◆ **What you need to do**:
From the material below, copy out each line with the word "caches" in it.

◆ **Data excerpts**:
_ _ _ _ _ _ _
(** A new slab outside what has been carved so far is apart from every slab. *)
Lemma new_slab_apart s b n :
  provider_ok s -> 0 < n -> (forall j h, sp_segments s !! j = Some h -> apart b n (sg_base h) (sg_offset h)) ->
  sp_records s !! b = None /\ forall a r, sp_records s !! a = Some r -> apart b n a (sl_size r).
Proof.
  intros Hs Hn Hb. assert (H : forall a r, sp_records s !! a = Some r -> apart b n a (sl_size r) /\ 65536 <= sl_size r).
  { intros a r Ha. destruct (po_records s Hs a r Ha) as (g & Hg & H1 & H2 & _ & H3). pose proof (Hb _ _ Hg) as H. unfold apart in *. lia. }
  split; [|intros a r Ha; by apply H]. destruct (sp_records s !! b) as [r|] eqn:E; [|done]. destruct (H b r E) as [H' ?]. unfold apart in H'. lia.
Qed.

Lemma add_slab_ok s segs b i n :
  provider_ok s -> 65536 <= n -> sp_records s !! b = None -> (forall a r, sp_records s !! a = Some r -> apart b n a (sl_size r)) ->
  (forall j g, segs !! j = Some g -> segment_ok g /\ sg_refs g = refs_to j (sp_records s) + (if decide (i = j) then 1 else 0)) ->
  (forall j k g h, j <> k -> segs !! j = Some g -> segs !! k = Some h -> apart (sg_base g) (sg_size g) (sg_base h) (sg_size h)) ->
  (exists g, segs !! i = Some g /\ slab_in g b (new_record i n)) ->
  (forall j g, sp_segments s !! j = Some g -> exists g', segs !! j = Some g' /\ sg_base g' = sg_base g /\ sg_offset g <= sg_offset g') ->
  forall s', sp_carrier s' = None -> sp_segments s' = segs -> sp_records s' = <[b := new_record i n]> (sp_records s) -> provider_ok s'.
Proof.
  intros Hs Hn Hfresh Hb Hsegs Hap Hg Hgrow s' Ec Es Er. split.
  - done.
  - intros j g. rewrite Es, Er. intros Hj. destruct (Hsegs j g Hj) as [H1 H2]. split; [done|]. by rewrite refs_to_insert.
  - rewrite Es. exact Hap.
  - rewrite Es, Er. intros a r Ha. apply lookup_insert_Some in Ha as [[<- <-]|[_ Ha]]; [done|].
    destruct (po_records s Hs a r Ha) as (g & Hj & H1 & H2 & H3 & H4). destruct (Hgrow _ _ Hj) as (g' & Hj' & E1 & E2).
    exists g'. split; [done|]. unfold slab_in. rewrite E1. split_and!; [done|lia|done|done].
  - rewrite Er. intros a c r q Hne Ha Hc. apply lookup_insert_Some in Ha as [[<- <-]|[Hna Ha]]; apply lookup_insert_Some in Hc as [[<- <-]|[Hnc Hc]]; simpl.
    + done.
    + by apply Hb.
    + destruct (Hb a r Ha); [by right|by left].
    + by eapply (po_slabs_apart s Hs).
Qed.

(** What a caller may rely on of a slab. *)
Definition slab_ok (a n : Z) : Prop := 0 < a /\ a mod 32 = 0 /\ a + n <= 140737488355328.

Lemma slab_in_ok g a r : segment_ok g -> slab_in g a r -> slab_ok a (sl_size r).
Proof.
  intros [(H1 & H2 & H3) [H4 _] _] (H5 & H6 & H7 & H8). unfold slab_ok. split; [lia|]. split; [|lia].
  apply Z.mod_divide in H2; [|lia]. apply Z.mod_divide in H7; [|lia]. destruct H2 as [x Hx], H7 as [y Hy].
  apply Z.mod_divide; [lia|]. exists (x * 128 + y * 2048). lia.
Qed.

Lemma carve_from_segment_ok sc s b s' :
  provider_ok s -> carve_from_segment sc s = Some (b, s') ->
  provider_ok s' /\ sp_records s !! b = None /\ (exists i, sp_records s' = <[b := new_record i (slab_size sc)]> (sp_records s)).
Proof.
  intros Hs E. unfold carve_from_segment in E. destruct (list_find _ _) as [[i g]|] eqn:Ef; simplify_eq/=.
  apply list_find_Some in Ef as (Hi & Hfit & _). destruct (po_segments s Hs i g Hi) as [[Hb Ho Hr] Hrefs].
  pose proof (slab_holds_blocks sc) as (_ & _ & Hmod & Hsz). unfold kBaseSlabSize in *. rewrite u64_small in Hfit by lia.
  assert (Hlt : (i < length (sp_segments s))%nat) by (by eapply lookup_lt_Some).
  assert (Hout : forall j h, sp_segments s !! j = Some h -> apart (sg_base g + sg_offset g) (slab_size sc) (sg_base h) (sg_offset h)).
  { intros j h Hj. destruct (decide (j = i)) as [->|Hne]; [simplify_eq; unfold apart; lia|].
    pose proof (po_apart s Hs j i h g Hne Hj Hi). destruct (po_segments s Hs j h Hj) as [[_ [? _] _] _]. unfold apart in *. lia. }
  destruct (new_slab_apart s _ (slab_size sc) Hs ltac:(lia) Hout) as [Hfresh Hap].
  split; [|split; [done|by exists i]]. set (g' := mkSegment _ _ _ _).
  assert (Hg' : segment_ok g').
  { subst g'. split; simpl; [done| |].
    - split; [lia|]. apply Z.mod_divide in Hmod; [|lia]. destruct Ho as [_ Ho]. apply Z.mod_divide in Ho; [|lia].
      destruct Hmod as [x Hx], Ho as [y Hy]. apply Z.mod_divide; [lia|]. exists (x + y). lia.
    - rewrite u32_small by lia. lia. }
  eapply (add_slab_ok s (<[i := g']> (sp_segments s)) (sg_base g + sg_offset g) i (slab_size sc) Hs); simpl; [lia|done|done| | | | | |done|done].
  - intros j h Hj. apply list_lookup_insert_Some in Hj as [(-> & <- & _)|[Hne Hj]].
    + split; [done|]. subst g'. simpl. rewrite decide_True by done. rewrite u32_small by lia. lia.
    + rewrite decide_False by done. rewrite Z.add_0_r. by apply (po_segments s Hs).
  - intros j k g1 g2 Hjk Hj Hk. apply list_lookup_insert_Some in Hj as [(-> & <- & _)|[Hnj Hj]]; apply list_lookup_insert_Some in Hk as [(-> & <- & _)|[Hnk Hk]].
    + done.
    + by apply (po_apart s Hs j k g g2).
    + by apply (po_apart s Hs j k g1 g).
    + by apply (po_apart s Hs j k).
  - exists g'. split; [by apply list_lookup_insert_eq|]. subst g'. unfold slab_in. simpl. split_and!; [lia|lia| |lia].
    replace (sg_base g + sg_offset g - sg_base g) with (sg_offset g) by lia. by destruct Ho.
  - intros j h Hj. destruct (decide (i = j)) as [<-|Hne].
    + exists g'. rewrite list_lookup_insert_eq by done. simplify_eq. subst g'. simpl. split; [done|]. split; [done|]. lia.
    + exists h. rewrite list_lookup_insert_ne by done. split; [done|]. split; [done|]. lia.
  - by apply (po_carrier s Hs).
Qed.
_ _ _ _ _ _ _
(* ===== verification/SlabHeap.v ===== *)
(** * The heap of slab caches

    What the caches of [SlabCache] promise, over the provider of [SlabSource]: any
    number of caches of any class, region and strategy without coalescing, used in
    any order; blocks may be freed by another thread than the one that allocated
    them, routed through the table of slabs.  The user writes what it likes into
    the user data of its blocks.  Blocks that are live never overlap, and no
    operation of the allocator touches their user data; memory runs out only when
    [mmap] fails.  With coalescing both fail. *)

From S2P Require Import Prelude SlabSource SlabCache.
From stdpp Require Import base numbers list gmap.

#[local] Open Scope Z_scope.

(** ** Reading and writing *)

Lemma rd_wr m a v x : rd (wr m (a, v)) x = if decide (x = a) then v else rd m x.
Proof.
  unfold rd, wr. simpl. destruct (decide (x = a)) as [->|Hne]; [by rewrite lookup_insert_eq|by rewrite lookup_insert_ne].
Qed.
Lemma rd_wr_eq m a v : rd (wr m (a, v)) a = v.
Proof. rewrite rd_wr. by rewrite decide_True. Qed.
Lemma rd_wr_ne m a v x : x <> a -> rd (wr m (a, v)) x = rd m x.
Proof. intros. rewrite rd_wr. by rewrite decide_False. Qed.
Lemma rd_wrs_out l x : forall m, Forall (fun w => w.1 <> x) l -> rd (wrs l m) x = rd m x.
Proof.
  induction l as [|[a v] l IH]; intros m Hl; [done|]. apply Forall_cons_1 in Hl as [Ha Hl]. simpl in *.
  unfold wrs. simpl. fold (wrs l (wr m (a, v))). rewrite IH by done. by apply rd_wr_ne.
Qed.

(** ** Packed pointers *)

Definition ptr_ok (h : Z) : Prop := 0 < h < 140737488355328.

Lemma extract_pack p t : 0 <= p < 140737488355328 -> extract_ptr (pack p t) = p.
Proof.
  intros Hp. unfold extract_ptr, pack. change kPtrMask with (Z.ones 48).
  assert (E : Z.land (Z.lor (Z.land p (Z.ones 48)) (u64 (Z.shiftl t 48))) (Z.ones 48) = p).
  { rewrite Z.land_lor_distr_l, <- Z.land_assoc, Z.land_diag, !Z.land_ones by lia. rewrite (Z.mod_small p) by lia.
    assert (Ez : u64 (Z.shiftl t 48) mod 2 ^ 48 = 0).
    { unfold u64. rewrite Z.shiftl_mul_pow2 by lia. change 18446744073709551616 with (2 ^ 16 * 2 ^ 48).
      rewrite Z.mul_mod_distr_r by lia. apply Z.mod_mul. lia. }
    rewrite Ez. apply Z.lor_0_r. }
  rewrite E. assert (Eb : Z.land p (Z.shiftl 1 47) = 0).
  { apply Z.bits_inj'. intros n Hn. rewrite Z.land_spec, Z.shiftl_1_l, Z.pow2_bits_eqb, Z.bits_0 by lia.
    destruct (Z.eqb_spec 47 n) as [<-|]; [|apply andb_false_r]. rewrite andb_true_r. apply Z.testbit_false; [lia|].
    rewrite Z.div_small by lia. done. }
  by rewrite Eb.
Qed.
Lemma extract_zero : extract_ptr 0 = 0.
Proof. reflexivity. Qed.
_ _ _ _ _ _ _
◆ **Expected answer**:
(** * The heap of slab caches
    What the caches of [SlabCache] promise, over the provider of [SlabSource]: any
    number of caches of any class, region and strategy without coalescing, used in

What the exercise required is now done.